Il Seicento, secolo dei dotti e dei geroglifici

Che secolo è stato, il Seicento? La domanda nasce dal fatto che delle epoche successive serbiamo un sunto mentale sufficientemente nitido e condiviso: il Settecento, si sa, fu regno dei Lumi, l’Ottocento industriale e globalizzante partorì l’ebbrezza del capitalismo, mentre del Novecento cominciato solido e terminato fluido conosciamo oramai ogni più recondito anfratto, denudato come l’abbiamo di tutti i suoi drammi e delle sue esaltazioni. Ma del Seicento, che cosa ci rimane?

A questo secolo «astruso e inabissato»1 è dedicato I geroglifici di Sir Thomas Browne (Adelphi 2018), la tesi di laurea con cui Roberto Calasso si congedò nel 1965 da una fugace e mai troppo sentimentale sortita accademica. Un manoscritto rimasto a lungo inedito, e ora riproposto da Adelphi con l’aggiunta di un saggio deuteroscopico buono a corroborare il luogo comune secondo cui «il nostro secolo e il Seicento siano [epoche] affini»2, separate soltanto dallo squarcio purulento della modernità.

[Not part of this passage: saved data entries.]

Definition is_healthy {W} `{World W} (self : ProviderHealth) : M W bool :=
  if failure_count self <? failure_threshold self then ret true
  else let* now := epoch_secs in
       ret (cooldown_secs self <=? sat_sub now (last_failure_epoch self)).

Definition record_success (self : ProviderHealth) : ProviderHealth :=
  {| failure_count := 0; last_failure_epoch := last_failure_epoch self;
     failure_threshold := failure_threshold self; cooldown_secs := cooldown_secs self |}.

Definition record_failure {W} `{World W} (self : ProviderHealth) : M W ProviderHealth :=
  let* now := epoch_secs in
  ret {| failure_count := wadd32 (failure_count self) 1; last_failure_epoch := now;
         failure_threshold := failure_threshold self; cooldown_secs := cooldown_secs self |}.
End ProviderHealth.

(** ** The provider *)

Inductive RotationStrategy : Type := Priority | RoundRobin | CostAware.

Record RotationProvider (W P R V : Type) := mkRotationProvider {
  providers : list (LLMProvider W P R V * ProviderHealth);
  strategy : RotationStrategy;
  round_robin_index : Z;
  composite_name : string;
}.
Arguments mkRotationProvider {W P R V} _ _ _ _.
Arguments providers {W P R V} _.
Arguments strategy {W P R V} _.
Arguments round_robin_index {W P R V} _.
Arguments composite_name {W P R V} _.

(** [Iterator::min_by_key], which keeps the first of equal minima. *)
Fixpoint min_index_by {A} (key : A → Z) (l : list A) (i : nat) (best : option (nat * Z))
    : option nat :=
  match l with
  | [] => fst <$> best
  | x :: l' =>
    let best' := match best with
                 | Some (_, k) => if key x <? k then Some (i, key x) else best
                 | None => Some (i, key x)
                 end in
    min_index_by key l' (S i) best'
  end.

(** [RotationProvider::should_rotate]. *)
Definition should_rotate (err : ZeptoError) : bool :=
  match err with
  | ProviderTyped pe => Errors.should_fallback pe
  | _ => true
  end.

Module RotationProvider.
Section methods.
Context {W P R V : Type} `{World W}.
Implicit Types self : RotationProvider W P R V.

(** [new] panics on an empty list. *)
Definition new (ps : list (LLMProvider W P R V)) (strategy : RotationStrategy)
    (threshold cooldown : Z) : outcome (RotationProvider W P R V) :=
  match ps with
  | [] => Panic
  | _ =>
    Ret {| providers := map (λ p, (p, ProviderHealth.new threshold cooldown)) ps;
           strategy := strategy; round_robin_index := 0;
           composite_name := "rotation(" +:+ join ", " (map provider_name ps) +:+ ")" |}
  end.

Definition with_providers self ps : RotationProvider W P R V :=
  {| providers := ps; strategy := strategy self;
     round_robin_index := round_robin_index self; composite_name := composite_name self |}.

Definition oldest_unhealthy_index self : nat :=
  default 0%nat (min_index_by (λ x, last_failure_epoch (snd x)) (providers self) 0 None).

(** The first index of [order] whose provider is healthy; indices past the
    end would panic, and are not healthy here (none occurs). *)
Fixpoint find_healthy self (order : list nat) : M W (option nat) :=
  match order with
  | [] => ret None
  | i :: order' =>
    match providers self !! i with
    | Some (_, h) =>
      let* healthy := ProviderHealth.is_healthy h in
      if healthy then ret (Some i) else find_healthy self order'
    | None => find_healthy self order'
    end
  end.

(** [(start + offset) % len] for [offset] from 0 up. *)
Definition rotated (start len : nat) : list nat :=
  map (λ offset, (start + offset) mod len)%nat (seq 0 len).

Fixpoint cheapest_healthy (ps : list (LLMProvider W P R V * ProviderHealth)) (i : nat)
    (best_cost : option Z) (best_index : option nat) : M W (option nat) :=
  match ps with
  | [] => ret best_index
  | (provider, health) :: ps' =>
    let* healthy := ProviderHealth.is_healthy health in
    if negb healthy then cheapest_healthy ps' (S i) best_cost best_index
    else
      let cost := default_pricing !! default_model provider in
      if cost_lt cost best_cost
      then cheapest_healthy ps' (S i) cost (Some i)
      else cheapest_healthy ps' (S i) best_cost best_index
  end.

Definition select_provider_index self : M W (nat * RotationProvider W P R V) :=
  let len := length (providers self) in
  match strategy self with
  | Priority =>
    let* found := find_healthy self (seq 0 len) in
    ret (default (oldest_unhealthy_index self) found, self)
  | RoundRobin =>
    let start := Z.to_nat (round_robin_index self) in
    let self' := {| providers := providers self; strategy := strategy self;
                    round_robin_index := wadd32 (round_robin_index self) 1;
                    composite_name := composite_name self |} in
    let* found := find_healthy self' (rotated start len) in
    ret (default (oldest_unhealthy_index self') found, self')
  | CostAware =>
    let* found := cheapest_healthy (providers self) 0 None None in
    ret (default (oldest_unhealthy_index self) found, self)
  end.

(** [call] is the inner method, of the provider at hand. *)
Fixpoint try_from {A} self (call : LLMProvider W P R V → M W (result ZeptoError A))
    (exhausted : string) (order : list nat) (is_start : bool) (last_err : option ZeptoError)
    : M W (outcome (result ZeptoError A) * RotationProvider W P R V) :=
  match order with
  | [] => ret (Ret (Err (default (Provider exhausted) last_err)), self)
  | i :: order' =>
    match providers self !! i with
    | None => ret (Panic, self)
    | Some (provider, health) =>
      let* skip := (if is_start then ret false
                    else let* healthy := ProviderHealth.is_healthy health in ret (negb healthy)) in
      if skip then try_from self call exhausted order' false last_err
      else
        let* r := call provider in
        match r with
        | Ok response =>
          ret (Ret (Ok response),
               with_providers self
                 (<[i := (provider, ProviderHealth.record_success health)]> (providers self)))
        | Err err =>
          if should_rotate err then
            let* health' := ProviderHealth.record_failure health in
            try_from (with_providers self (<[i := (provider, health')]> (providers self)))
              call exhausted order' false (Some err)
          else ret (Ret (Err err), self)
        end
    end
  end.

Ad accomunare il pre- e il post-moderno sarebbe soprattutto la tensione ibridizzante di natura e cultura, di arte e scienza: «proprio quegli elementi che [la modernità] vorrà tenere separati con ogni cura»3. Se il Seicento è così lontano dal nostro immaginario – lo è molto di più, ad esempio, del Medioevo – è proprio per via dell’occultamento che l’illuminismo esercitò su quell’epoca anfibia, «fertile al tempo stesso di scienza ed empietà»4, come ebbe a dire uno dei suoi più eminenti rappresentanti, Gottfried Wihelm von Leibniz. «Stolidità e illuminazione vi si alternano, e non è possibile districare l’una dall’altra»5.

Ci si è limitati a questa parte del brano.